PROVIDED INFORMATION Start Marker

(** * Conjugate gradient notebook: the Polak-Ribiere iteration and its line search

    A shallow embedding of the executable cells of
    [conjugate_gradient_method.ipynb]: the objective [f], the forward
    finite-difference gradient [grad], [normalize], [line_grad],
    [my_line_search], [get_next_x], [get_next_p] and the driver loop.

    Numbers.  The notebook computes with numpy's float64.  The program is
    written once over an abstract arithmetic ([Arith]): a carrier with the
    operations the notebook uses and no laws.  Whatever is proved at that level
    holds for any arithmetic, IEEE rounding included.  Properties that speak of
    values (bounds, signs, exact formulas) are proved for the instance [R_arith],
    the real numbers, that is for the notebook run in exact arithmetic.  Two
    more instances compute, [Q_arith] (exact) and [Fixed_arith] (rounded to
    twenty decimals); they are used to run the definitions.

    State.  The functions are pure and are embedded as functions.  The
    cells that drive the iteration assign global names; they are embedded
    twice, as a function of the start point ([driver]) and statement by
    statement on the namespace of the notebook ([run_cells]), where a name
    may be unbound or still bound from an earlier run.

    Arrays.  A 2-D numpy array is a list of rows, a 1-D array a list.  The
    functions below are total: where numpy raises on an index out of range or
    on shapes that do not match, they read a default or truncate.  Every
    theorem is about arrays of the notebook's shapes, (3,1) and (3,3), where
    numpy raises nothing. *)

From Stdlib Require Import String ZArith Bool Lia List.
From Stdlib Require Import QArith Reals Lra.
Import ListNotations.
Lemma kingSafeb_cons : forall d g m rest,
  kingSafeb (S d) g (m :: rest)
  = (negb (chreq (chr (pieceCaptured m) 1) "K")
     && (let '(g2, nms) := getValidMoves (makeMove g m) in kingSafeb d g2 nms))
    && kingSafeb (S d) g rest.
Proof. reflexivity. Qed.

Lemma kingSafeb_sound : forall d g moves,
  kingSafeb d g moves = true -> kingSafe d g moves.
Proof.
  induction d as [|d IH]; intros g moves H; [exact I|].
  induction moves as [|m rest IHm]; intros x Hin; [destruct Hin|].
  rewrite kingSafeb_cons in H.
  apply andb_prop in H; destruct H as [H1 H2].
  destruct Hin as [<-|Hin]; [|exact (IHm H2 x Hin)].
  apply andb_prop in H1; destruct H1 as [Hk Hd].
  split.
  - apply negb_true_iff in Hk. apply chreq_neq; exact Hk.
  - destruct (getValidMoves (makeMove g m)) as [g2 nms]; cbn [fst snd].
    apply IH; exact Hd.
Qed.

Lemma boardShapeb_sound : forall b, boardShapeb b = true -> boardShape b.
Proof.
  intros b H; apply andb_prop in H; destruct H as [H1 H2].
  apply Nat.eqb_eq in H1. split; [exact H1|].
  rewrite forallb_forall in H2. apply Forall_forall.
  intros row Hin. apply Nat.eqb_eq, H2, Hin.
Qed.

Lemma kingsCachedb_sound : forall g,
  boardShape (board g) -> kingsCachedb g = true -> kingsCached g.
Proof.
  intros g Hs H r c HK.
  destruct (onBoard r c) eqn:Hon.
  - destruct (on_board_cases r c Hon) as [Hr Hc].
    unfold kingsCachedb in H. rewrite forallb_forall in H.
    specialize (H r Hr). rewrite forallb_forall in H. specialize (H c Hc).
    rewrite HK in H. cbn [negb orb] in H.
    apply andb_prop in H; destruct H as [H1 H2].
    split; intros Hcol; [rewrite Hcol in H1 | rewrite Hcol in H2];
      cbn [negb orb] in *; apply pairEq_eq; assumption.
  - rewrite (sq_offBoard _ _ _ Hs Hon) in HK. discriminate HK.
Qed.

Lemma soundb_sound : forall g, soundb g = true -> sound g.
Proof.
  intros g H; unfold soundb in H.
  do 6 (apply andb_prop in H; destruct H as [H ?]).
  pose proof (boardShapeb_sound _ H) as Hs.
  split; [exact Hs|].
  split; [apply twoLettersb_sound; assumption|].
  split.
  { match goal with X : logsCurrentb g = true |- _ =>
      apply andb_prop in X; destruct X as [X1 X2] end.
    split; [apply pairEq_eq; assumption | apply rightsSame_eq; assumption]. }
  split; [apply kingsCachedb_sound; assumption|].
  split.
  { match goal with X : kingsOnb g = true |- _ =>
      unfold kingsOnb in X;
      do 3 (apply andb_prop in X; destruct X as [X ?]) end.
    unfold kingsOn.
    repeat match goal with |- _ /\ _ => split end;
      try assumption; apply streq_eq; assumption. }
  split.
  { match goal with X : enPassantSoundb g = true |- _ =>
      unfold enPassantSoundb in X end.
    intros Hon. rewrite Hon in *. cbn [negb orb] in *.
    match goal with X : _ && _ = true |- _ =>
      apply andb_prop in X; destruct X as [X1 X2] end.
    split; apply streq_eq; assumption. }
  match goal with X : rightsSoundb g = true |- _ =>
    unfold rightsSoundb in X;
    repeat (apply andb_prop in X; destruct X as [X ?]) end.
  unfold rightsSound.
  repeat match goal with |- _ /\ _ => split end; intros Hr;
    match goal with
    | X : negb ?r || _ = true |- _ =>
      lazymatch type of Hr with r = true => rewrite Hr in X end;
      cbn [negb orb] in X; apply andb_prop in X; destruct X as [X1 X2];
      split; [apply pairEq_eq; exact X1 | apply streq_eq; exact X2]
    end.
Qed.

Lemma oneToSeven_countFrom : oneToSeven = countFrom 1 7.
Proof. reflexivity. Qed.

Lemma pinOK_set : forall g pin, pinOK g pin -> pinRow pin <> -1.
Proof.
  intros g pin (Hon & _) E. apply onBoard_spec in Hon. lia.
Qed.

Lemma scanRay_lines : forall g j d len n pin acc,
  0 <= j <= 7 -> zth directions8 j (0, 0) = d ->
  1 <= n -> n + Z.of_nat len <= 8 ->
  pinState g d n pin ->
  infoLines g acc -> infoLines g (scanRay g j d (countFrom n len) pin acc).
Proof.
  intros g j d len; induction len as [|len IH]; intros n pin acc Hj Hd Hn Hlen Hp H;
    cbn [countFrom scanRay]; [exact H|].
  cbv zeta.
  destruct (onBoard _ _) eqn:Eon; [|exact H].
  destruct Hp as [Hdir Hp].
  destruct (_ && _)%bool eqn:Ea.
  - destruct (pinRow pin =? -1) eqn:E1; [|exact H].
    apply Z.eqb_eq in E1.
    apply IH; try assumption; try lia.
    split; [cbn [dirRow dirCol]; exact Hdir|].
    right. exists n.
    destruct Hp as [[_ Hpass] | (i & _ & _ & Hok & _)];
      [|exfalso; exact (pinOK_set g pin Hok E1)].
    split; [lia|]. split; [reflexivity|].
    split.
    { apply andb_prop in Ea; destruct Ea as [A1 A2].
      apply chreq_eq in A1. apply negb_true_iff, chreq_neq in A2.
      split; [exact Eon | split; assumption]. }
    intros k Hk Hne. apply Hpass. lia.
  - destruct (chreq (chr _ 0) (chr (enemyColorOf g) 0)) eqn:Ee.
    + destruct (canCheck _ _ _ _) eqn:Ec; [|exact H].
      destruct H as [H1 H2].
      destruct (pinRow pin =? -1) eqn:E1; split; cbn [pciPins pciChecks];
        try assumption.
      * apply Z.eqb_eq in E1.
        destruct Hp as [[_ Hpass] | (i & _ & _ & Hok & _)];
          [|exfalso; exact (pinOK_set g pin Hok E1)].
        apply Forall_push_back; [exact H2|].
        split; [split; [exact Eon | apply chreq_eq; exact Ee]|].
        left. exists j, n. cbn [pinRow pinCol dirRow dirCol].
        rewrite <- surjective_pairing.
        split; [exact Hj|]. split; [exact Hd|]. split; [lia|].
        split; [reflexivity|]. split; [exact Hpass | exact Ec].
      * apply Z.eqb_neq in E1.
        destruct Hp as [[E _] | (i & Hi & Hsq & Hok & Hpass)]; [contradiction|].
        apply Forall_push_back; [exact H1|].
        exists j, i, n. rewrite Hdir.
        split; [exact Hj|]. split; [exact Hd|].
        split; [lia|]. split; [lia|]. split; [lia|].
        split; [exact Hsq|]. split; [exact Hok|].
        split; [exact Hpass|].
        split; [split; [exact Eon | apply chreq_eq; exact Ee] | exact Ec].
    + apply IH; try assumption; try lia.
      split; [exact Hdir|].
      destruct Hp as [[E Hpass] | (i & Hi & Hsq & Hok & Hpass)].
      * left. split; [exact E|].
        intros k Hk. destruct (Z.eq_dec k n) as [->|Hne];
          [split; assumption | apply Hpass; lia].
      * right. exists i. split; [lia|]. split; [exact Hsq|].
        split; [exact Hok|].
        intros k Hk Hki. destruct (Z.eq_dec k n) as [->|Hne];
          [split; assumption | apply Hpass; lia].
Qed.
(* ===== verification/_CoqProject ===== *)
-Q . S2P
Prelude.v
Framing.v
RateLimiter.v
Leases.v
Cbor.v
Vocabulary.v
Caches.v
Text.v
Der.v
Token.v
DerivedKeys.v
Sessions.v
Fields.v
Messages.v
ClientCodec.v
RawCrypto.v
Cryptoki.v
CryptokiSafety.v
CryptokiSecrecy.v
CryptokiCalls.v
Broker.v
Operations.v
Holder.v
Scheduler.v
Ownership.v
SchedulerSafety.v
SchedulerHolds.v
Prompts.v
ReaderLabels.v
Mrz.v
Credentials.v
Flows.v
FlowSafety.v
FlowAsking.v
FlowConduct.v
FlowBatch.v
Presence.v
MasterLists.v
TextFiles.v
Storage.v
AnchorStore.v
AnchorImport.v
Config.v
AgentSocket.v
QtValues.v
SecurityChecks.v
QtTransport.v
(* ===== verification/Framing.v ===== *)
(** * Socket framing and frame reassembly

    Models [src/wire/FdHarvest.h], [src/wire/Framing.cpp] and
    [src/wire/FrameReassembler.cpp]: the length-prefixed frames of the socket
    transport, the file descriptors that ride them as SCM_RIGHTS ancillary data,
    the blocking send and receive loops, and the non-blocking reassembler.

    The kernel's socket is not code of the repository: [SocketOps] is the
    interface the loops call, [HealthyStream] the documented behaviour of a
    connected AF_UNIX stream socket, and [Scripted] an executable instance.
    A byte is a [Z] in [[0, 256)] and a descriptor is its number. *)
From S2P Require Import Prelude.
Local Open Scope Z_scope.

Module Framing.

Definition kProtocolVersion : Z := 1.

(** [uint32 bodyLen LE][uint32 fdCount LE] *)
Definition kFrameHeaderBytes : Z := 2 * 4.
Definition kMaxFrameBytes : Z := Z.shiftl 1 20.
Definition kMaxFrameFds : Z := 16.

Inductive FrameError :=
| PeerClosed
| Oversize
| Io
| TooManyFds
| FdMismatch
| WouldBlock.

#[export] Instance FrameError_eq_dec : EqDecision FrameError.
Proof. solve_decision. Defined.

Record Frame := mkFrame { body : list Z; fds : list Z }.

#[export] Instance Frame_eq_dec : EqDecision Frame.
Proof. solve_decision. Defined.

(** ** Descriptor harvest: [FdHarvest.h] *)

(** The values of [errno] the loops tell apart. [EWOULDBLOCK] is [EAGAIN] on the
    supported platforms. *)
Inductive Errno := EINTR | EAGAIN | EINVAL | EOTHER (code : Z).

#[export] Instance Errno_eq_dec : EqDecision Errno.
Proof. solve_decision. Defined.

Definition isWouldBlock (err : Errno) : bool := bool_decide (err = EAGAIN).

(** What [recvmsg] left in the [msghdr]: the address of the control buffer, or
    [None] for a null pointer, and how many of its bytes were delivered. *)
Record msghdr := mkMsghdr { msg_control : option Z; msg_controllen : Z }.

PROVIDED INFORMATION End Marker
PROVIDED INFORMATION Start Marker

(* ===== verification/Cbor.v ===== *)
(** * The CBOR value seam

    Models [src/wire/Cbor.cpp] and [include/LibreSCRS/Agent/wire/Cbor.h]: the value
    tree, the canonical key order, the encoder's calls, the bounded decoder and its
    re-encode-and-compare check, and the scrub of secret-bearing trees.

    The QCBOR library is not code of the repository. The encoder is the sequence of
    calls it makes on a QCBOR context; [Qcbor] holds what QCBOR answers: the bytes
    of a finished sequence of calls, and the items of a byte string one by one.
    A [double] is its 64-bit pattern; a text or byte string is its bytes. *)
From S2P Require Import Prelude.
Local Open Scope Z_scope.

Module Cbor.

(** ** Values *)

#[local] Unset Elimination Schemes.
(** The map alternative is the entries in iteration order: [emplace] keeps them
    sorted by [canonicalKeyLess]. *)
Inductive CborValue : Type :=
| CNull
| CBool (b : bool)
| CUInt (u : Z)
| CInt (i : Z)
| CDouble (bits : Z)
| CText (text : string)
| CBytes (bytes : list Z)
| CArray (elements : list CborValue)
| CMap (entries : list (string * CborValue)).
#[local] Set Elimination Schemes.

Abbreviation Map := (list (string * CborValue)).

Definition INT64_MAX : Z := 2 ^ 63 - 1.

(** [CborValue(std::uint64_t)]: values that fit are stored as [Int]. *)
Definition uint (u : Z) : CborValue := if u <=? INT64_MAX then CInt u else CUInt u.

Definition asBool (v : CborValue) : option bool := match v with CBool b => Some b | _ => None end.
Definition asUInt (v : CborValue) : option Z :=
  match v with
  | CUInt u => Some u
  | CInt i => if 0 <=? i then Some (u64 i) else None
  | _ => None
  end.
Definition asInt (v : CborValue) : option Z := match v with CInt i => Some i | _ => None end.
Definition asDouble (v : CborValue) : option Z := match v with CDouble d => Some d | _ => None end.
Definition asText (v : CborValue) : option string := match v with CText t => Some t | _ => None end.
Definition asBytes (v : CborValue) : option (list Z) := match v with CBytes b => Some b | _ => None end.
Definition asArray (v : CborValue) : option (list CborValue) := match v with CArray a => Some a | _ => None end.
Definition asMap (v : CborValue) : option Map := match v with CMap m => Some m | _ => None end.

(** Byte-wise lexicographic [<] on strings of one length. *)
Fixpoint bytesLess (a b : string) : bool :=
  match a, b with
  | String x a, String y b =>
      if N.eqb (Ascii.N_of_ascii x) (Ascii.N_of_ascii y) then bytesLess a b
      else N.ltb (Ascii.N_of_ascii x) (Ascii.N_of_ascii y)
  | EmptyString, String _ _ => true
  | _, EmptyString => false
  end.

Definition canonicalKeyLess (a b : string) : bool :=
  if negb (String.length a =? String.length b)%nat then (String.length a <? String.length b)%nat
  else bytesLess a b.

PROVIDED INFORMATION End Marker

Could you retype exactly the lines above, starting at the line that contains "CryptokiCalls.v" and ending at the line that contains "[src/wire/FrameReassembler.cpp]: the length-prefixed", and nothing more?

**TASK ANSWER**:
CryptokiCalls.v
Broker.v
Operations.v
Holder.v
Scheduler.v
Ownership.v
SchedulerSafety.v
SchedulerHolds.v
Prompts.v
ReaderLabels.v
Mrz.v
Credentials.v
Flows.v
FlowSafety.v
FlowAsking.v
FlowConduct.v
FlowBatch.v
Presence.v
MasterLists.v
TextFiles.v
Storage.v
AnchorStore.v
AnchorImport.v
Config.v
AgentSocket.v
QtValues.v
SecurityChecks.v
QtTransport.v
(* ===== verification/Framing.v ===== *)
(** * Socket framing and frame reassembly

    Models [src/wire/FdHarvest.h], [src/wire/Framing.cpp] and
    [src/wire/FrameReassembler.cpp]: the length-prefixed frames of the socket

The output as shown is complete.